I mention the nuclear couriers because it is difficult to work up a sense of outrage over Mr. Unser's $75 fine when over twenty families are facing ruin over a common form of abuse by the FBI. They are neither famous nor wellconnected. They were not punished for recreational excess. They were trying to do their job and found themselves at the center of an investigation in search of a purpose.
This Subcommittee is exercising a meaningful oversight function. I would submit, however, that there are hundreds of average citizens who would be better subjects of your attention than Mr. Unser's snowmobiling difficulties. Moreover, the most serious problem is not the agency interpretations, but individual agent abuses. The vast majority of abuses in this area can be traced to individual officials or agents who grow abusive or callous in their positions of authority. This occurs because they do not fear a serious deterrent in the form of review. Agents are accountable to review by Inspector General (IG) offices, Offices of Professional Responsibility (OPR), and the Office of Special Counsel (OSC). All three of these offices are notoriously lax and bureaucratic in their reviews of agency misconduct. While given a mandate to police such misconduct, these offices are mere paper tigers that are often the source of derision among federal employees. This leaves us with the very problem of deterrence addressed earlier. Citizens are abused by individual agents because there is neither a high likelihood of detection nor serious penalty for such misconduct.

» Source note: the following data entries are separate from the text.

(** * Cost estimator of the shared workflows: a shallow embedding

    This development embeds [estimate-cost.js] (the CDK cost estimator) and
    proves properties of its pricing cache, its filter resolution, its
    per-resource cost rows and the totals it reports; it also embeds the
    diff script [cdk-diff.ts].

    Modelling conventions.
    - JavaScript strings are [string]; [null] and [undefined] are [None].
      Truthiness of an optional string is [truthy]: [None] and the empty
      string are falsy.
    - JavaScript numbers are exact rationals ([Qc]); rounding, NaN and the
      infinities are outside the model.  A number is truthy when it is not
      zero.
    - The parsed inputs are typed records.
    - The pricing service, [parseFloat], [localeCompare],
      [toLocaleString] and the region argument belong to the environment
      of a run, the record [Env].  The service may answer differently on
      every call: its answer depends on the number of calls already made.
    - The resource map is the list of its properties in the order of
      [Object.keys], [ResourceMap]: each is a rule or a value that is not a
      rule, as the array of [_free] and the text of a comment are; the
      array of [_free] is held apart.  No two properties have the same
      key.
    - A property lookup [resourceMap[type]] or [REGION_NAMES[region]]
      finds the property of the object itself, and else what every object
      inherits from [Object.prototype] under that name: a function or, for
      [__proto__], the prototype.  The message of a [TypeError] and the
      text of an inherited value are those of the engine and belong to the
      environment.
    - An exception thrown in [main] ends its loops: it is kept in the
      variables of the run, [thrown], and no later turn is run.
    - [Array.prototype.sort] is stable, and is modelled by a stable
      insertion sort.
    - [console.error] logging is not modelled. *)

From Stdlib Require Import Ascii String QArith Qcanon Qcabs.
From stdpp Require Import base strings list sorting gmap numbers pretty.

(** ** Strings *)

Definition nl : string := String (ascii_of_nat 10) EmptyString.
Definition dquote : string := String (ascii_of_nat 34) EmptyString.

(** Truthiness of an optional string: [null], [undefined] and the empty
    string are falsy. *)
Definition truthy (o : option string) : bool :=
  match o with
  | Some s => negb (bool_decide (s = EmptyString))
  | None => false
  end.

(** [a || b] on optional strings. *)
Definition orElse (o : option string) (d : string) : string :=
  match o with
  | Some s => if bool_decide (s = EmptyString) then d else s
  | None => d
  end.

Definition startsWith (s p : string) : bool := String.prefix p s.

(** [t.split('::')]: the separator is matched from left to right. *)
Fixpoint split_colons (s : string) (cur : string) : list string :=
  match s with
  | EmptyString => [cur]
  | String ":" (String ":" rest) => cur :: split_colons rest EmptyString
  | String c rest => split_colons rest (cur +:+ String c EmptyString)
  end.

Definition shortType (t : string) : string :=
  List.last (split_colons t EmptyString) EmptyString.

Definition in_range (lo hi : nat) (c : ascii) : bool :=
  (lo <=? nat_of_ascii c)%nat && (nat_of_ascii c <=? hi)%nat.

Definition is_lower (c : ascii) : bool := in_range 97 122 c.
Definition is_upper (c : ascii) : bool := in_range 65 90 c.
Definition is_hex (c : ascii) : bool :=
  in_range 48 57 c || in_range 65 70 c || in_range 97 102 c.

(** [.replace(/[A-F0-9]{8}$/i, '')] *)
Definition stripHashSuffix (s : string) : string :=
  let cs := list_ascii_of_string s in
  let n := length cs in
  if (8 <=? n)%nat && forallb is_hex (drop (n - 8) cs)
  then string_of_list_ascii (take (n - 8) cs)
  else s.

If this Subcommittee wants to deter the most prevalent form of agency abuse, it would be an easy matter. Congress must restructure the IG, OPR, and OSC offices to mandate more aggressive action in these cases. If these internal watchdog offices were functioning property, citizens could file for review of misconduct before litigation to seek relief. These changes would drive at the heart of the greatest source of abuse for average citizens. Agents would then be subject to a meaningful deterrent if their actions are excessive or abusive. Families like those of the nuclear couriers could then seek help before their lives were ruined by misconduct.

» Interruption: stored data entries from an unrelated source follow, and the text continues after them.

(** * Administration API of the virtual file system (VFS)

    A shallow embedding of the VFS administration handlers ([get_vfs],
    [move_vfs], [set_vfs], [add_vfs], [del_vfs], [get_ls]) together with
    their helpers [pickProps] and [simplifyName].

    JavaScript objects are finite maps from property names to values, the
    tree of [VfsNode] objects is a store of nodes addressed by reference
    (so that identity comparisons such as [fromNode === vfs],
    [_.pull(children, fromNode)] and [children.indexOf(node)] keep their
    meaning), and every handler is a function from the store to an outcome
    and the store it leaves behind. *)

From stdpp Require Import gmap strings list fin_maps pretty.
From Stdlib Require Import ZArith Ascii Lia.

Open Scope string_scope.
Open Scope Z_scope.

(** ** JavaScript values and objects *)

(** References to heap objects (nodes, arrays, nested objects). *)
Definition loc := nat.

(** The values a property can hold.  Objects and arrays are held by
    reference, and [===] compares references. *)
Inductive value :=
  | VUndefined
  | VNull
  | VBool (b : bool)
  | VNum (n : Z)
  | VStr (s : string)
  | VObj (r : loc).

#[global] Instance value_eq_dec : EqDecision value.
Proof. solve_decision. Defined.

(** A plain object: own enumerable properties. *)
Abbreviation Obj := (gmap string value).

(** [o[k]]: reading a property that is not there gives [undefined]. *)
Definition get (o : Obj) (k : string) : value := default VUndefined (o !! k).

(** Truthiness of a value, as used by [if (v)], [!v], [a && b]. *)
Definition truthy (v : value) : bool :=
  match v with
  | VUndefined | VNull => false
  | VBool b => b
  | VNum n => negb (n =? 0)
  | VStr s => negb (String.eqb s "")
  | VObj _ => true
  end.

In conclusion, you may count my voice and those of my clients in calling for change. We need help from this Subcommittee. But this help must come in a meaningful form. Congress should not reduce the deterrence of citizens who violate our laws but rather create deterrence for government officials who do so. There is neither a significant detection rate nor penalties for agents who abuse their authority at the cost of innocent citizens. This Subcommittee can change that deterrence equation and, in the process, protect the most vulnerable of our population.
Once again, Mr. Chairman, thank you for allowing me this opportunity to appear today.
* Jonathan Turley is Professor of Law and Director of the Environmental Law Advocacy Center at George Washington University Law School.